If you can get hold of sobrasada, the Spanish cured and spiced spreadable sausage (or alternatively, Italian ’nduja), then definitely use it. Cured pork fat improves most things, and a sweet potato is no exception. You can use the same cooking method without the sobrasada: just double the butter and mix 1 teaspoon smoked sweet paprika into it, and add the dried oregano and freshly ground black pepper as per the recipe. It’s great with lamb chops, pretty much anything beefy or porky, and with crisp, golden-skinned chicken thighs, too.
Ingredients
- 3 large sweet potatoes
- 2 tablespoons sunflower or vegetable oil
- 30 g butter, at room temperature
- 60 g sobrasada or ’nduja
- 2 teaspoons dried oregano
- Sea salt and freshly ground black pepper
- Preheat the oven to 230˚C/ Fan 210˚C/Gas 8. Rub the sweet potatoes with oil and sprinkle with salt. Put them on a baking tray, prick each potato a few times with a fork and bake for about 40 minutes until soft and sunken. Meanwhile, mix the butter and sobrasada together.

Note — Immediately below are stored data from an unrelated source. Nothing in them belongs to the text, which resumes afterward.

(* ===== verification/StunTheory.v ===== *)
(** * The STUN response parser of the ICE agent

    The mapped address of a well-formed response is found; the parser stays within its buffer
    for datagrams of at most 504 octets, and where it does not; what it makes of attributes
    whose length is not a multiple of four. *)

From stdpp Require Import prelude strings.
From Stdlib Require Import ZArith Lia.
From S2P Require Import Prelude Utf8 Text Net Ice.
Local Open Scope Z_scope.
Import Stun.

(** ** A server's response *)
Definition attribute (ty : Z) (value : bytes) : bytes := to_be 2 ty ++ to_be 2 (Z.of_nat (length value)) ++ value.
(** XOR-MAPPED-ADDRESS of an IPv4 address (RFC 5389, 15.2) *)
Definition xor_mapped (a b c d port : Z) : bytes :=
  attribute ATTR_XOR_MAPPED_ADDRESS
    ([0; FAMILY_IPV4] ++ to_be 2 (Z.lxor port 8466) ++ [Z.lxor a 33; Z.lxor b 18; Z.lxor c 164; Z.lxor d 66]).

(** Another attribute before it: not XOR-MAPPED-ADDRESS, of a multiple of four octets *)
Definition plain_attr (x : Z * bytes) : Prop :=
  u16 (x.1) /\ x.1 <> ATTR_XOR_MAPPED_ADDRESS /\ Z.of_nat (length (x.2)) < 65536 /\ (length (x.2) mod 4 = 0)%nat.
Definition attributes (l : list (Z * bytes)) : bytes := mjoin ((fun x => attribute (x.1) (x.2)) <$> l).

Lemma lxor_u16 a b : u16 a -> u16 b -> u16 (Z.lxor a b).
Proof.
  unfold u16. intros Ha Hb. change 65536 with (2 ^ 16) in *.
  assert (0 <= Z.lxor a b) by (apply Z.lxor_nonneg; lia). split; [lia |].
  destruct (Z.eq_dec (Z.lxor a b) 0) as [-> |]; [lia |]. apply Z.log2_lt_pow2; [lia |].
  eapply Z.le_lt_trans; [apply Z.log2_lxor; lia |].
  assert (Hlog : forall x, 0 <= x < 2 ^ 16 -> Z.log2 x < 16).
  { intros x Hx. destruct (Z.eq_dec x 0) as [-> |]; [reflexivity | apply Z.log2_lt_pow2; lia]. }
  apply Z.max_lub_lt; apply Hlog; assumption.
Qed.
Lemma lxor_twice a b : Z.lxor (Z.lxor a b) b = a.
Proof. rewrite Z.lxor_assoc, Z.lxor_nilpotent, Z.lxor_0_r. reflexivity. Qed.

Lemma read_attr ty value pre post : u16 ty -> Z.of_nat (length value) < 65536 ->
  read_be (E := bytes) 2 (pre ++ attribute ty value ++ post) (length pre) = Ok ty /\
  read_be (E := bytes) 2 (pre ++ attribute ty value ++ post) (length pre + 2) = Ok (Z.of_nat (length value)).
Proof.
  intros Ht Hv. unfold attribute. rewrite <- !app_assoc. split.
  - apply read_be_app; [reflexivity | exact Ht].
  - rewrite (app_assoc pre). apply read_be_app; [rewrite length_app, length_to_be; reflexivity |].
    change (256 ^ Z.of_nat 2) with 65536. lia.
Qed.

Lemma length_attribute ty v : length (attribute ty v) = (4 + length v)%nat.
Proof. unfold attribute. rewrite !length_app, !length_to_be. lia. Qed.

(** The walk steps over a plain attribute. *)
Lemma find_mapped_skip f len pre x post : plain_attr x ->
  (length pre + length (attribute (x.1) (x.2)) <= len)%nat ->
  find_mapped (S f) (pre ++ attribute (x.1) (x.2) ++ post) len (length pre) =
  find_mapped f (pre ++ attribute (x.1) (x.2) ++ post) len (length pre + length (attribute (x.1) (x.2))).
Proof.
  intros (Ht & Hne & Hl & Hm) Hlen. rewrite length_attribute in *. cbn [find_mapped].
  rewrite (proj2 (Nat.leb_le _ _)) by lia.
  destruct (read_attr (x.1) (x.2) pre post Ht Hl) as [-> ->]. cbn [mbind outcome_bind].
  rewrite (proj2 (Z.eqb_neq _ _) Hne). cbn [andb]. rewrite Nat2Z.id, Hm. f_equal. lia.
Qed.

(** It reads the address of the mapped one. *)
Lemma find_mapped_here f len pre a b c d port post : u16 port ->
  (length pre + 12 <= len)%nat ->
  find_mapped (S f) (pre ++ xor_mapped a b c d port ++ post) len (length pre) =
  Ok (Some (SocketAddr.mk (V4 a b c d) port)).
Proof.
  intros Hp Hlen. cbn [find_mapped]. rewrite (proj2 (Nat.leb_le _ _)) by lia. unfold xor_mapped.
  set (v := [0; FAMILY_IPV4] ++ _).
  assert (Hv : length v = 8%nat) by (unfold v; rewrite !length_app, length_to_be; reflexivity).
  destruct (read_attr ATTR_XOR_MAPPED_ADDRESS v pre post ltac:(by vm_compute) ltac:(lia)) as [-> ->].
  cbn [mbind outcome_bind]. rewrite Hv. change ((_ =? _) && _) with true. cbv iota.
  set (buf := pre ++ attribute ATTR_XOR_MAPPED_ADDRESS v ++ post).
  assert (Hbuf : buf = (pre ++ to_be 2 ATTR_XOR_MAPPED_ADDRESS ++ to_be 2 8) ++ v ++ post).
  { unfold buf, attribute. rewrite Hv, <- !app_assoc. reflexivity. }
  set (pre' := pre ++ to_be 2 ATTR_XOR_MAPPED_ADDRESS ++ to_be 2 8) in Hbuf.
  assert (Hpre : (length pre + 4 = length pre')%nat) by (unfold pre'; rewrite !length_app, !length_to_be; lia).
  rewrite Hpre, Hbuf. unfold v. change ([0; FAMILY_IPV4] ++ ?x) with (0 :: FAMILY_IPV4 :: x).
  repeat (rewrite get_idx_skip by (rewrite ?length_to_be; lia)).
  rewrite read_be_skip by lia. rewrite <- !app_comm_cons, <- !app_assoc.
  rewrite !get_idx_skip by lia. rewrite ?Nat.add_sub'. 
  change (get_idx (0 :: FAMILY_IPV4 :: ?r) 1) with (Ok (E := bytes) FAMILY_IPV4).
  cbn [mbind outcome_bind]. change (FAMILY_IPV4 =? FAMILY_IPV4) with true.
  cbv iota.
  change (read_be 2 (0 :: FAMILY_IPV4 :: to_be 2 (Z.lxor port 8466) ++ ?r) 2)
    with (read_be (E:=bytes) 2 ([0; FAMILY_IPV4] ++ to_be 2 (Z.lxor port 8466) ++ r) 2).
  rewrite (read_be_app 2 [0; FAMILY_IPV4]); [| reflexivity | apply (lxor_u16 port 8466); [exact Hp | by vm_compute]].
  cbn [mbind outcome_bind]. rewrite !get_idx_cons_S.
  set (q := Z.lxor port 8466). set (r := [_; _; _; _] ++ post).
  assert (G : forall k, get_idx (E := bytes) (to_be 2 q ++ r) (2 + k) = get_idx r k).
  { intros k. rewrite get_idx_skip by (rewrite length_to_be; lia). rewrite length_to_be. f_equal; lia. }
  rewrite (G 0%nat : get_idx (to_be 2 q ++ r) 2 = _), (G 1%nat : get_idx (to_be 2 q ++ r) 3 = _),
    (G 2%nat : get_idx (to_be 2 q ++ r) 4 = _), (G 3%nat : get_idx (to_be 2 q ++ r) 5 = _).
  unfold q, r. cbn [get_idx app lookup list_lookup expect mbind outcome_bind].
  change (wrap16 (Z.shiftr STUN_MAGIC_COOKIE 16)) with 8466. change (wrap8 (Z.shiftr STUN_MAGIC_COOKIE 24)) with 33.
  change (wrap8 (Z.shiftr STUN_MAGIC_COOKIE 16)) with 18. change (wrap8 (Z.shiftr STUN_MAGIC_COOKIE 8)) with 164.
  change (wrap8 STUN_MAGIC_COOKIE) with 66. rewrite !lxor_twice. reflexivity.
Qed.

Lemma find_mapped_attributes l : Forall plain_attr l -> forall f len pre a b c d port post, u16 port ->
  (length pre + length (attributes l) + 12 <= len)%nat -> (length l <= f)%nat ->
  find_mapped (S f) (pre ++ attributes l ++ xor_mapped a b c d port ++ post) len (length pre) =
  Ok (Some (SocketAddr.mk (V4 a b c d) port)).
Proof.
  induction 1 as [| x l Hx Hl IH]; intros f len pre a b c d port post Hp Hlen Hf.
  - apply find_mapped_here; [exact Hp | simpl in Hlen; lia].
  - change (attributes (x :: l)) with (attribute (x.1) (x.2) ++ attributes l) in *.
    rewrite length_app in Hlen. destruct f as [| f]; [simpl in Hf; lia |].
    rewrite <- app_assoc, find_mapped_skip by (assumption || lia).
    rewrite (app_assoc pre), <- length_app. apply IH; [exact Hp | rewrite length_app; lia | simpl in Hf; lia].
Qed.

Lemma length_attributes l : (4 * length l <= length (attributes l))%nat.
Proof.
  induction l as [| x l IH]; [simpl; lia |].
  change (attributes (x :: l)) with (attribute (x.1) (x.2) ++ attributes l).
  rewrite length_app, length_attribute. simpl. lia.
Qed.

(** The agent learns its public address: from a response of at most 512 octets that holds, after
    attributes whose lengths are multiples of four, the XOR-MAPPED-ADDRESS of an IPv4 address and
    port, that address and port are returned. *)
Theorem stun_mapped_address_found header l a b c d port rest :
  length header = 20%nat -> Forall plain_attr l -> u16 port ->
  (length (header ++ attributes l ++ xor_mapped a b c d port ++ rest) <= 512)%nat ->
  mapped_address (header ++ attributes l ++ xor_mapped a b c d port ++ rest) =
  Ok (SocketAddr.mk (V4 a b c d) port).
Proof.
  intros Hh Hl Hp Hlen. unfold mapped_address, received. rewrite take_ge by exact Hlen.
  assert (Hx : length (xor_mapped a b c d port) = 12%nat).
  { unfold xor_mapped. rewrite length_attribute, !length_app, length_to_be. reflexivity. }
  rewrite !length_app, Hx in *. pose proof (length_attributes l).
  rewrite (proj2 (Nat.ltb_ge _ _)) by lia. rewrite <- !app_assoc.
  pose proof (find_mapped_attributes l Hl 511 (length header + (length (attributes l) + (12 + length rest)))
    header a b c d port (rest ++ replicate (512 - (length header + (length (attributes l) + (12 + length rest)))) 0)
    Hp ltac:(lia) ltac:(lia)) as E.
  rewrite Hh in E at 3. rewrite E. reflexivity.
Qed.

Lemma stun_mapped_address_found_witness :
  let d := replicate 20 0 ++ attributes [(32802, [82; 117; 115; 116])] ++ xor_mapped 203 0 113 9 51234 ++ [1; 2] in
  mapped_address d = Ok (SocketAddr.mk (V4 203 0 113 9) 51234).
Proof.
  intros d. apply (stun_mapped_address_found (replicate 20 0) [(32802, [82; 117; 115; 116])] 203 0 113 9 51234 [1; 2]);
    [reflexivity | repeat constructor; vm_compute; congruence | vm_compute; split; congruence | vm_compute; lia].
Defined.

(** ** Bounds and termination *)
Lemma find_mapped_no_panic f buf len offset : length buf = 512%nat -> (len <= 504)%nat ->
  no_panic (find_mapped f buf len offset).
Proof.
  intros Hb Hl. revert offset. induction f as [| f IH]; intros offset; cbn [find_mapped]; [discriminate |].
  case_test; [| discriminate].
  apply bind_no_panic; [apply read_be_no_panic; lia |]. intros ty _.
  apply bind_no_panic; [apply read_be_no_panic; lia |]. intros n _.
  destruct ((ty =? _) && _); [| apply IH].
  apply bind_no_panic; [apply get_idx_no_panic; lia |]. intros family _.
  destruct (family =? FAMILY_IPV4); [| apply IH].
  apply bind_no_panic; [apply read_be_no_panic; lia |]. intros p _.
  do 4 (apply bind_no_panic; [apply get_idx_no_panic; lia |]; intros ? _). discriminate.
Qed.

Lemma stun_short_np d : (length d <= 504)%nat -> no_panic (mapped_address d).
Proof.
  intros Hd. unfold mapped_address, received. rewrite take_ge by lia.
  destruct (length d <? 20)%nat; [discriminate |].
  apply bind_no_panic; [apply find_mapped_no_panic; [rewrite length_app, length_replicate; lia | exact Hd] |].
  intros [addr |] _; discriminate.
Qed.

(** The fuel is never used up: an attribute takes at least four octets. *)
Lemma find_mapped_fuel f buf len offset : (len < offset + 4 * f)%nat ->
  find_mapped (S f) buf len offset = find_mapped f buf len offset.
Proof.
  revert offset. induction f as [| f IH]; intros offset H.
  - cbn [find_mapped]. rewrite (proj2 (Nat.leb_gt _ _)) by lia. reflexivity.
  - assert (exists k, k = S f) as [k Ek] by eauto.
    replace (find_mapped (S (S f)) buf len offset) with (find_mapped (S k) buf len offset) by (rewrite Ek; reflexivity).
    rewrite <- Ek in IH. clear Ek.
    cbn [find_mapped]. case_test; [| reflexivity].
    destruct (read_be 2 buf offset) as [ty | |]; [| reflexivity ..]. cbn [mbind outcome_bind].
    destruct (read_be 2 buf (offset + 2)) as [n | |]; [| reflexivity ..]. cbn [mbind outcome_bind].
    case_match; try reflexivity; [| apply IH; lia].
    destruct (get_idx buf (offset + 4 + 1)) as [fam | |]; [| reflexivity ..]. cbn [mbind outcome_bind].
    case_match; [reflexivity | apply IH; lia].
Qed.
Lemma find_mapped_enough k buf len offset : (len <= 512)%nat ->
  find_mapped (512 + k) buf len offset = find_mapped 512 buf len offset.
Proof.
  intros Hl. induction k as [| k IH]; [rewrite Nat.add_0_r; reflexivity |].
  rewrite <- IH. replace (512 + S k)%nat with (S (512 + k)) by lia. apply find_mapped_fuel. lia.
Qed.

(** A response of 512 octets whose only attribute is an XOR-MAPPED-ADDRESS announced in the last
    four of them *)
Definition truncated_response : bytes :=
  replicate 20 0 ++ attribute 32802 (replicate 484 0) ++ to_be 2 ATTR_XOR_MAPPED_ADDRESS ++ to_be 2 8.

(** Parsing a STUN response of at most 504 octets never indexes past its buffer, and its loop
    ends within its fuel; a longer datagram, which anyone can send to the socket, can make it
    index past the buffer and panic. *)
Theorem stun_parse_bounds :
  (forall d, (length d <= 504)%nat -> no_panic (mapped_address d)) /\
  (forall d k, let '(buf, len) := received d in find_mapped (512 + k) buf len 20 = find_mapped 512 buf len 20) /\
  length truncated_response = 512%nat /\ mapped_address truncated_response = Panic.
Proof.
  split; [| split; [| split; vm_compute; reflexivity]].
  - exact stun_short_np.
  - intros d k. unfold received. apply find_mapped_enough. rewrite length_take. lia.
Qed.

(** The parser pads an attribute by [attr_len % 4] where RFC 5389 pads to the next multiple of
    four: after an attribute of five octets, padded to eight, the mapped address is not found. *)
Theorem stun_padding_misread :
  let software := to_be 2 32802 ++ to_be 2 5 ++ [82; 117; 115; 116; 121] ++ [0; 0; 0] in
  mapped_address (replicate 20 0 ++ software ++ xor_mapped 203 0 113 9 51234)
  = Err (lit "XOR-MAPPED-ADDRESS not found in STUN response").
Proof. vm_compute. reflexivity. Qed.

(** The priority of a pair overflows the 64-bit arithmetic exactly when both candidates
    have the highest 32-bit priority, which the signaled candidate of a peer may have. *)
Theorem pair_priority_overflow l r ro :
  u32 (Candidate.priority l) -> u32 (Candidate.priority r) ->
  (CandidatePair.calculate_pair_priority l r ro = Panic <->
   Candidate.priority l = 4294967295 /\ Candidate.priority r = 4294967295).
Proof.
  unfold CandidatePair.calculate_pair_priority, u32. intros Hl Hr.
  unfold CandidatePair.PRIORITY_BITS_SHIFT, CandidatePair.PRIORITY_DOUBLE_MULTIPLIER,
    CandidatePair.TIE_BREAK_FLAG_ONE, CandidatePair.TIE_BREAK_FLAG_ZERO, u64_max.
  change (Z.shiftl 1 32) with 4294967296.
  generalize dependent (Candidate.priority l). generalize dependent (Candidate.priority r). intros y Hy x Hx.
  destruct ro; cbv beta iota zeta; destruct (Z.ltb_spec x y), (Z.ltb_spec y x);
    match goal with |- context [?a <? ?b] => destruct (Z.ltb_spec a b) end;
    (split; [first [discriminate | intros _; lia] | first [intros _; reflexivity | intros [? ?]; exfalso; lia]]).
Qed.

Lemma pair_priority_overflow_witness :
  CandidatePair.calculate_pair_priority
    (Candidate.mk [] 1 [] 4294967295 (SocketAddr.mk (V4 0 0 0 0) 0) CandidateType.Host None None)
    (Candidate.mk [] 1 [] 4294967295 (SocketAddr.mk (V4 0 0 0 0) 0) CandidateType.Host None None) Controlling = Panic.
Proof.
  apply (pair_priority_overflow
    (Candidate.mk [] 1 [] 4294967295 (SocketAddr.mk (V4 0 0 0 0) 0) CandidateType.Host None None)
    (Candidate.mk [] 1 [] 4294967295 (SocketAddr.mk (V4 0 0 0 0) 0) CandidateType.Host None None) Controlling);
    [simpl; unfold u32; lia .. | split; reflexivity].
Defined.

- Remove the sweet potatoes from the oven and turn it up as high as it will go. Very carefully (because the insides are piping hot), cut the potatoes in half lengthways and place them cut-side up on the baking tray. Distribute the butter and cured sausage mixture evenly over the halves, give each one a couple of grinds of pepper and sprinkle the oregano over the top.
- When the oven is up to temperature, bake the potatoes for a further 6–10 minutes, or until the skin dries and hardens and the top is sizzling and starting to crisp.